Rare auront été les femmes réalisatrices à se lancer sans aucun cynisme malveillant dans le ciné de genre (ou même du cinéma audacieux tout court), préférant jouer la sécurité dans des rom-com ou mélodrames inoffensifs et sans âme, ajoutant de l’eau au moulin des détracteurs machistes (comme ne me dise pas que Noémie Lvovski n’ait pas allé tendre le bâton pour se faire battre avec son pourtant encensée « Camille redouble »)

Pourtant, il existe bien des exceptions et Kathryn Bigelow est de celle-là.

Ayant entamé avec le méconnu « the loveless »( http://youtu.be/4zi3LxYGLAg ), Bigelow fut réellement sur le devant de la scène avec « Aux frontières de l’aube » (« Near dark » en vo http://youtu.be/hQxnVrg2TSQ ), western crépusculaire qui, par son mélange de spectacle décomplexé et de romance sincère et malgré ses 26 ans d’âge, reste l’une des rares grandes réussites du mythe du vampire postmoderne et continue de se faire piller de droite à gauche.

En 1991 , elle torche (après le très bancal « Blue steel » http://youtu.be/aJTOmShc9E0 ) ce qui sera un modèle de l’actioner et un film culte générationnel : « Point Break »( comment ça jamais entendue parler...) , produit par son mari de l’époque James Cameron, et qui surprit son monde en parvenant à retranscrire avec cette histoire de flic infiltré dans un gang de surfeurs la fraternité masculine avec une virilité et une humanité qu’une majorité de réalisateurs n’ont jamais réussi à faire véhiculer , et ce , sans virer dans la caricature beauf et « crypto-gay qui ne s’assume pas parce que être homo au cinéma c’est caca » (remattez vous les « Fast and furious » , vous comprendrez).

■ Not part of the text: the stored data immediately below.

(** * Service registry client (agent/service_registry.py)

    A shallow embedding of [ServiceRegistryClient]: registration, the
    heartbeat sender, shutdown, the start/stop pair of the background
    heartbeat loop, and the loop itself.

    Python objects are modelled by the type [py]; a method of the client
    is a function in the monad [M], which threads the [World] (the
    client's attributes, the thread table, the scripted registry server
    and the log of observable events) and may raise an exception.
    Assignments made before an exception is raised stay in the world,
    as in Python. *)

From Stdlib Require Import ZArith String List Bool Lia.
From Stdlib Require Import Floats.SpecFloat.
From stdpp Require Import base option gmap strings list fin_maps.

Local Open Scope string_scope.
Local Open Scope Z_scope.
Local Set Warnings "-register-all".

(** ** Python values *)

(** IEEE 754 binary64, the format of a Python [float]. *)
Definition prec : Z := 53.
Definition emax : Z := 1024.

Definition float_of_Z (z : Z) : spec_float := binary_normalize prec emax z 0 false.

(** The values that travel through the client: what [response.json()]
    yields, what [asdict] builds, and the object [utcnow()] would give. *)
Inductive py : Type :=
| PNone
| PBool (b : bool)
| PInt (z : Z)
| PFloat (f : spec_float)
| PStr (s : string)
| PList (l : list py)
| PDict (d : gmap string py)
| PDatetime (iso : string).

(** [bool(v)], as used by [if not self.service_id] and [if self._x:]. *)
Definition truthy (v : py) : bool :=
  match v with
  | PNone => false
  | PBool b => b
  | PInt z => negb (z =? 0)
  | PFloat (S754_zero _) => false
  | PFloat _ => true
  | PStr s => negb (String.eqb s "")
  | PList l => match l with [] => false | _ => true end
  | PDict d => negb (bool_decide (d = ∅))
  | PDatetime _ => true
  end.

(** Exact comparison of a float with an integer, as Python's [==] does. *)
Definition float_eq_Z (f : spec_float) (z : Z) : bool :=
  match f with
  | S754_zero _ => z =? 0
  | S754_finite s m e =>
      let v := if s then Z.neg m else Z.pos m in
      if 0 <=? e then v * 2 ^ e =? z
      else (v mod 2 ^ (- e) =? 0) && (v / 2 ^ (- e) =? z)
  | _ => false
  end.
(** * vmtest/vm.py: running one command in a throw-away virtual machine

    A shallow embedding of [run_in_vm] and its helpers, and the
    properties of the host/guest status hand-shake, the QEMU version
    probe, the O_NOATIME preload shim and the clean-up of the temporary
    directory. *)

From Stdlib Require Import ZArith NArith Strings.Ascii Strings.String Strings.Byte List Bool Lia.
From stdpp Require Import gmap strings list fin_maps.

Import ListNotations.
Local Open Scope string_scope.
Local Open Scope list_scope.
Local Open Scope Z_scope.

(** ** Python values used by the module *)

Module Py.

(** Characters and bytes.  A [bytes]/[bytearray] value is a list of bytes;
    a [str] is a Rocq string. *)

Abbreviation bytes := (list byte).

Definition dquote : ascii := ascii_of_nat 34.
Definition squote : ascii := ascii_of_nat 39.
Definition backslash : ascii := ascii_of_nat 92.

Definition ord (c : ascii) : Z := Z.of_N (N_of_ascii c).
Definition byte_val (b : byte) : Z := Z.of_N (Byte.to_N b).

Definition encode (s : string) : bytes := list_byte_of_string s.
Definition decode (b : bytes) : string := string_of_list_byte b.

Definition is_digit (c : ascii) : bool := (48 <=? ord c) && (ord c <=? 57).

(** [Py_ISSPACE]: space, and [\t \n \v \f \r]. *)
Definition is_space (c : ascii) : bool :=
  (ord c =? 32) || ((9 <=? ord c) && (ord c <=? 13)).

(** [bytes.isdigit()]: every byte is an ASCII digit and there is at least
    one byte. *)
Definition bytes_isdigit (b : bytes) : bool :=
  match b with
  | [] => false
  | _ => forallb (fun x => is_digit (ascii_of_byte x)) b
  end.

(** *** [str(n)] for an integer *)

Definition digit_char (d : Z) : ascii := ascii_of_N (Z.to_N (48 + d)).

Fixpoint str_digits (fuel : nat) (n : Z) (acc : string) : string :=
  match fuel with
  | O => acc
  | S fuel' =>
      let acc' := String (digit_char (n mod 10)) acc in
      if n / 10 =? 0 then acc' else str_digits fuel' (n / 10) acc'
  end.
Lemma frame_flushTableIfIn o b (st : state) :
  flushTableIfIn (frame o b st) = frame o b (flushTableIfIn st).
Proof.
  destruct st as [out para inT tbl bl].
  unfold flushTableIfIn, flushPotentialTableBlock, frame. simpl.
  destruct inT; [|reflexivity].
  destruct tbl as [|l [|l2 ls]]; simpl; rewrite <- ?app_assoc; reflexivity.
Qed.

Lemma frame_finish o b (st : state) :
  finish (frame o b st) = frame o b (finish st).
Proof.
  unfold finish. rewrite frame_flushTableIfIn. apply frame_flushCurrentParagraph.
Qed.

Lemma frame_loop o b (inputLines : list jsstring) :
  forall st, loop (frame o b st) inputLines = frame o b (loop st inputLines).
Proof.
  assert (G : forall n ls, (List.length ls <= n)%nat ->
                forall st, loop (frame o b st) ls = frame o b (loop st ls)).
  { induction n as [|n IH]; intros ls L st.
    - destruct ls; [reflexivity | simpl in L; lia].
    - destruct ls as [|l rest]; [reflexivity|]. simpl in L. simpl.
      rewrite frame_flushTableIfIn, frame_flushCurrentParagraph.
      destruct (is_empty (trim l)) eqn:E; [apply IH; lia|].
      assert (Hh : pushHeading (trim l)
                     (frame o b (flushCurrentParagraph (flushTableIfIn st)))
                   = frame o b (pushHeading (trim l)
                                  (flushCurrentParagraph (flushTableIfIn st)))).
      { unfold pushHeading, frame. simpl. rewrite !app_assoc. reflexivity. }
      rewrite Hh.
      destruct (isHeading (trim l) rest).
      { destruct rest as [|next rest']; [apply IH; lia|].
        destruct (nextLineIsBlankOrEndOfFile (next :: rest')
                  && negb (is_empty next) && is_empty (trim next));
          apply IH; simpl in *; lia. }
      destruct (isTabular l).
      + rewrite frame_flushCurrentParagraph.
        change (pushTableLine l (frame o b (flushCurrentParagraph st)))
          with (frame o b (pushTableLine l (flushCurrentParagraph st))).
        apply IH; lia.
      + unfold pushParagraphLine. rewrite E.
        match goal with
        | |- loop ?a _ = frame o b (loop ?c _) =>
            change a with (frame o b c)
        end.
        apply IH; lia. }
  intros st. apply (G (List.length inputLines)). lia.
Qed.
(** * IMGW archive utilities ([simple_utils.py], [utils.py]): a shallow embedding

    The two Python files of the repository hold the same functions (the second
    one without docstrings).  This development embeds those functions and the
    library behaviour they rely on (Python's [re], [str] and [list], a
    BeautifulSoup tree, a tree-shaped file system, a [requests] response and a
    pandas data frame) and proves properties of them. *)

From Stdlib Require Import List NArith ZArith Bool Lia Ascii PeanoNat.
From Stdlib Require String FinFun.
Import String.StringSyntax.
Import ListNotations.
Local Open Scope N_scope.
Local Open Scope list_scope.
Local Open Scope string_scope.

Set Implicit Arguments.
Set Warnings "-register-all".

(** ** Python values: text, exceptions, results *)

Module Py.

(** A Python [str] is a sequence of Unicode code points. *)
Definition char := N.
Definition str := list char.

(** An ASCII literal as a [str]. *)
Definition lit (s : String.string) : str :=
  List.map N_of_ascii (String.list_ascii_of_string s).

Definition LF : char := 10.
Definition SLASH : char := 47.

(** The exceptions the embedded code can raise. *)
Inductive exn :=
| IndexError | TypeError | ValueError | AttributeError
| FileNotFoundError | NotADirectoryError | IsADirectoryError
| OSError | FileExistsError | UnicodeDecodeError | UnicodeEncodeError
| ConnectionError | ParserError | RecursionError | BadZipFile.

Inductive result (A : Type) :=
| Ok (a : A)
| Raise (e : exn).
Arguments Ok {A} a.
Arguments Raise {A} e.

Definition bind {A B} (r : result A) (f : A -> result B) : result B :=
  match r with
  | Ok a => f a
  | Raise e => Raise e
  end.

Definition raises {A} (r : result A) : bool :=
  match r with Ok _ => false | Raise _ => true end.

(** [seq[0]] on a list. *)
Definition item0 {A} (l : list A) : result A :=
  match l with
  | x :: _ => Ok x
  | [] => Raise IndexError
  end.

(** [list(map(f, l))] for an [f] that may raise: the first exception
    reached, left to right, is the one that propagates. *)
Fixpoint map_r {A B} (f : A -> result B) (l : list A) : result (list B) :=
  match l with
  | [] => Ok []
  | x :: t =>
      bind (f x) (fun y => bind (map_r f t) (fun ys => Ok (y :: ys)))
  end.

Definition str_eqb (a b : str) : bool :=
  if list_eq_dec N.eq_dec a b then true else false.

(** [s.startswith(p)] and [s.endswith(p)]. *)
Fixpoint startswith (s p : str) : bool :=
  match p, s with
  | [], _ => true
  | c :: p', d :: s' => (c =? d) && startswith s' p'
  | _ :: _, [] => false
  end.

Definition endswith (s p : str) : bool :=
  startswith (rev s) (rev p).

(** [s.replace(old, new)] for a one-character [old]. *)
Definition replace_char (old : char) (new s : str) : str :=
  flat_map (fun c => if c =? old then new else [c]) s.

(** [s[i:j]]. *)
Definition slice (s : str) (i j : nat) : str :=
  firstn (j - i) (skipn i s).

End Py.
Import Py.

Declare Scope py_scope.
Notation "x <- r ;; k" := (bind r (fun x => k))
  (at level 61, r at next level, right associativity) : py_scope.
Local Open Scope py_scope.

(** ** The Unicode character database

    [\d], [\w] and [\s] of a [str] pattern follow the Unicode database of the
    interpreter.  Its ASCII part is fixed and written out below; the part
    beyond ASCII is a parameter of the development. *)

Class UnicodeDb := {
  nonascii_decimal : char -> bool;   (* category Nd, code points >= 128 *)
  nonascii_alnum : char -> bool;     (* str.isalnum, code points >= 128 *)
  nonascii_space : char -> bool      (* str.isspace, code points >= 128 *)
}.

(** A database with nothing beyond ASCII, to evaluate ASCII inputs. *)
Definition ascii_db : UnicodeDb :=
  {| nonascii_decimal := fun _ => false;
     nonascii_alnum := fun _ => false;
     nonascii_space := fun _ => false |}.

Definition between (lo hi c : char) : bool := (lo <=? c) && (c <=? hi).

Section Classes.
Context {db : UnicodeDb}.

Definition is_digit (c : char) : bool :=
  if c <? 128 then between 48 57 c else nonascii_decimal c.

Definition is_word (c : char) : bool :=
  if c <? 128
  then between 48 57 c || between 65 90 c || between 97 122 c || (c =? 95)
  else nonascii_alnum c.

Definition is_space (c : char) : bool :=
  if c <? 128
  then between 9 13 c || between 28 31 c || (c =? 32)
  else nonascii_space c.
End Classes.

(** ** Python's [re]: a backtracking matcher

    A pattern is run from a position of the subject and yields every way it
    can match from there, in the order a backtracking matcher tries them; the
    match [re] reports is the first.  *)

Module Re.

(** An item of a character set [[...]]. *)
Inductive citem :=
| CChar (c : char)
| CRange (lo hi : char)
| CDigit                 (* \d *)
| CWord                  (* \w *)
| CNotWord               (* \W *)
| CSpace.                (* \s *)

Inductive regex :=
| Empty
| Lit (c : char)
| Any                       (* . : anything but a newline *)
| InSet (items : list citem)
| Bol                       (* ^ *)
| Eol                       (* $ : at the end, or before a final newline *)
| Seq (a b : regex)
| Alt (a b : regex)
| Star (a : regex)          (* a*, greedy *)
| Plus (a : regex)          (* a+, greedy *)
| Rep (n : nat) (a : regex) (* a{n} *)
| Group (i : nat) (a : regex).

(** A matcher state: the position in the subject, what is left of it, and
    the spans of the groups closed so far. *)
Record mstate := MState {
  pos : nat;
  rest : str;
  groups : list (nat * (nat * nat))
}.

Definition advance (s : mstate) (t : str) : mstate :=
  MState (S (pos s)) t (groups s).

Definition close_group (i start : nat) (s : mstate) : mstate :=
  MState (pos s) (rest s) ((i, (start, pos s)) :: groups s).

Section Matcher.
Context {db : UnicodeDb}.

Definition in_item (c : char) (it : citem) : bool :=
  match it with
  | CChar d => c =? d
  | CRange lo hi => between lo hi c
  | CDigit => is_digit c
  | CWord => is_word c
  | CNotWord => negb (is_word c)
  | CSpace => is_space c
  end.

Definition in_set (items : list citem) (c : char) : bool :=
  existsb (in_item c) items.

(** One character accepted by [ok]. *)
Definition one (ok : char -> bool) (s : mstate) : list mstate :=
  match rest s with
  | c :: t => if ok c then [advance s t] else []
  | [] => []
  end.

(** Greedy repetition of [step]: one more round first, stopping second.
    A round that consumes nothing is not repeated. *)
Fixpoint star_loop (step : mstate -> list mstate) (fuel : nat)
  (s : mstate) : list mstate :=
  match fuel with
  | O => [s]
  | S f =>
      flat_map (fun s' => if (pos s <? pos s')%nat
                          then star_loop step f s' else [])
               (step s)
      ++ [s]
  end.

Fixpoint rep_loop (step : mstate -> list mstate) (n : nat)
  (s : mstate) : list mstate :=
  match n with
  | O => [s]
  | S m => flat_map (rep_loop step m) (step s)
  end.

Fixpoint run (r : regex) (s : mstate) : list mstate :=
  match r with
  | Empty => [s]
  | Lit c => one (fun d => d =? c) s
  | Any => one (fun d => negb (d =? LF)) s
  | InSet items => one (in_set items) s
  | Bol => if (pos s =? 0)%nat then [s] else []
  | Eol =>
      match rest s with
      | [] => [s]
      | [c] => if c =? LF then [s] else []
      | _ => []
      end
  | Seq a b => flat_map (run b) (run a s)
  | Alt a b => run a s ++ run b s
  | Star a => star_loop (run a) (S (length (rest s))) s
  | Plus a =>
      flat_map (fun s' => star_loop (run a) (S (length (rest s'))) s')
               (run a s)
  | Rep n a => rep_loop (run a) n s
  | Group i a => List.map (close_group i (pos s)) (run a s)
  end.

(** [re.match(p, subject)]: the first match from position 0. *)
Definition re_match (p : regex) (subject : str) : option mstate :=
  hd_error (run p (MState 0 subject [])).

(** [True if re.match(p, seq) else False]. *)
Definition matches (p : regex) (subject : str) : bool :=
  match re_match p subject with Some _ => true | None => false end.

(** The end of the whole match, [m.end()]. *)
Definition match_end (m : mstate) : nat := pos m.

(** [m.group(i)], with [''] for a group that took no part (as
    [findall] reports it). *)
Definition group_text (subject : str) (m : mstate) (i : nat) : str :=
  match find (fun g => (fst g =? i)%nat) (groups m) with
  | Some (_, (a, b)) => slice subject a b
  | None => []
  end.

(** [re.findall(p, subject)] for a pattern of [ng >= 2] groups: the
    tuples of group texts of the successive non-overlapping matches.
    After an empty match the next one must not be empty at the same
    place. *)
Fixpoint findall_loop (p : regex) (ng : nat) (subject : str)
  (fuel : nat) (at_ : nat) (left : str) (must_advance : bool)
  : list (list str) :=
  match fuel with
  | O => []
  | S f =>
      let tries :=
        filter (fun m => negb (must_advance && (pos m =? at_)%nat))
               (run p (MState at_ left [])) in
      match tries with
      | m :: _ =>
          List.map (group_text subject m) (seq 1 ng)
          :: findall_loop p ng subject f (pos m) (rest m)
               (pos m =? at_)%nat
      | [] =>
          match left with
          | [] => []
          | _ :: t => findall_loop p ng subject f (S at_) t false
          end
      end
  end.

Definition findall (p : regex) (ng : nat) (subject : str)
  : list (list str) :=
  findall_loop p ng subject (2 * length subject + 2) 0 subject false.

End Matcher.
End Re.
Import Re.

(** Concatenation of several pieces of a pattern. *)
Fixpoint cat (rs : list regex) : regex :=
  match rs with
  | [] => Empty
  | [r] => r
  | r :: t => Seq r (cat t)
  end.

(** ** The patterns of the source *)

Definition DIGIT : regex := InSet [CDigit].

(** [r"^\d{4}\/$|^\d{4}\_\d{4}\/$"] of [get_dates_from_table]. *)
Definition dates_pattern : regex :=
  Alt (cat [Bol; Rep 4 DIGIT; Lit SLASH; Eol])
      (cat [Bol; Rep 4 DIGIT; Lit 95; Rep 4 DIGIT; Lit SLASH; Eol]).

(** [r"(\w+).txt$"] of [get_info_files_from_table]. *)
Definition info_pattern : regex :=
  cat [Group 1 (Plus (InSet [CWord])); Any; Lit 116; Lit 120; Lit 116; Eol].

(** ** BeautifulSoup trees *)

Module Bs4.

Inductive node :=
| NavigableString (s : str)
| Tag (name : str) (contents : list node).

(** [tag.string]: the text of a tag whose only child is a string, the
    [.string] of an only child that is a tag, and [None] otherwise. *)
Fixpoint string_of (n : node) : option str :=
  match n with
  | NavigableString s => Some s
  | Tag _ [c] => string_of c
  | Tag _ _ => None
  end.

(** The descendants of a node in document order. *)
Fixpoint descendants (n : node) : list node :=
  match n with
  | NavigableString _ => []
  | Tag _ cs => flat_map (fun c => c :: descendants c) cs
  end.

Definition is_tag (name : str) (n : node) : bool :=
  match n with
  | NavigableString _ => false
  | Tag m _ => str_eqb m name
  end.

(** [tag.find_all(name)] and [tag.find(name)]. *)
Definition find_all (name : str) (n : node) : list node :=
  filter (is_tag name) (descendants n).

Definition find (name : str) (n : node) : option node :=
  hd_error (find_all name n).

S’ensuit une descente aux enfers, démarré par le flop commercial retentissant du pourtant très fascinant « Strange days » ( http://youtu.be/_WvKbnYtcXU ) et il faut attendre 2009 pour que Bigelow reçoive par la presse généraliste (et élitiste) la reconnaissance qui lui est dû grâce au sulfureux « Hurt locker » (« Démineurs » chez nous) qui lui valut d’être la première femme à obtenir l’oscar de « meilleur réalisateur ».
http://youtu.be/DlSi5gk9k1s

Ce qui est assez amusant, c’est que la critique bienpensante, celle-là même qui chiait dans la gorge de la réal tout le long de sa carrière comme quoi son cinéma était porté sur l’action et était régressif, ont chanté les louanges de « Démineurs » soit disant parce qu’il était une critique virulente de l’armée américaine.
A y regarder de plus près, et en prenant en compte les témoignages de proches et les intentions de Bigelow, le film reste avant tout un divertissement expérimental, faisant le constat d’une réalité comme quoi la guerre serait ,pour certains individus , comme un sport ou encore une drogue , sans porter de jugement, en apportant même une iconisation proche du western , une narration issue du jeux vidéo et toujours cette fascination pour les « héros » virils : un film d’action quoi ! Proche du chef d’œuvre mais un film d’action stimulant tout de même, qui plus est une sorte de continuité de « Point break » dans la volonté de s’intéresser à un domaine purement masculin.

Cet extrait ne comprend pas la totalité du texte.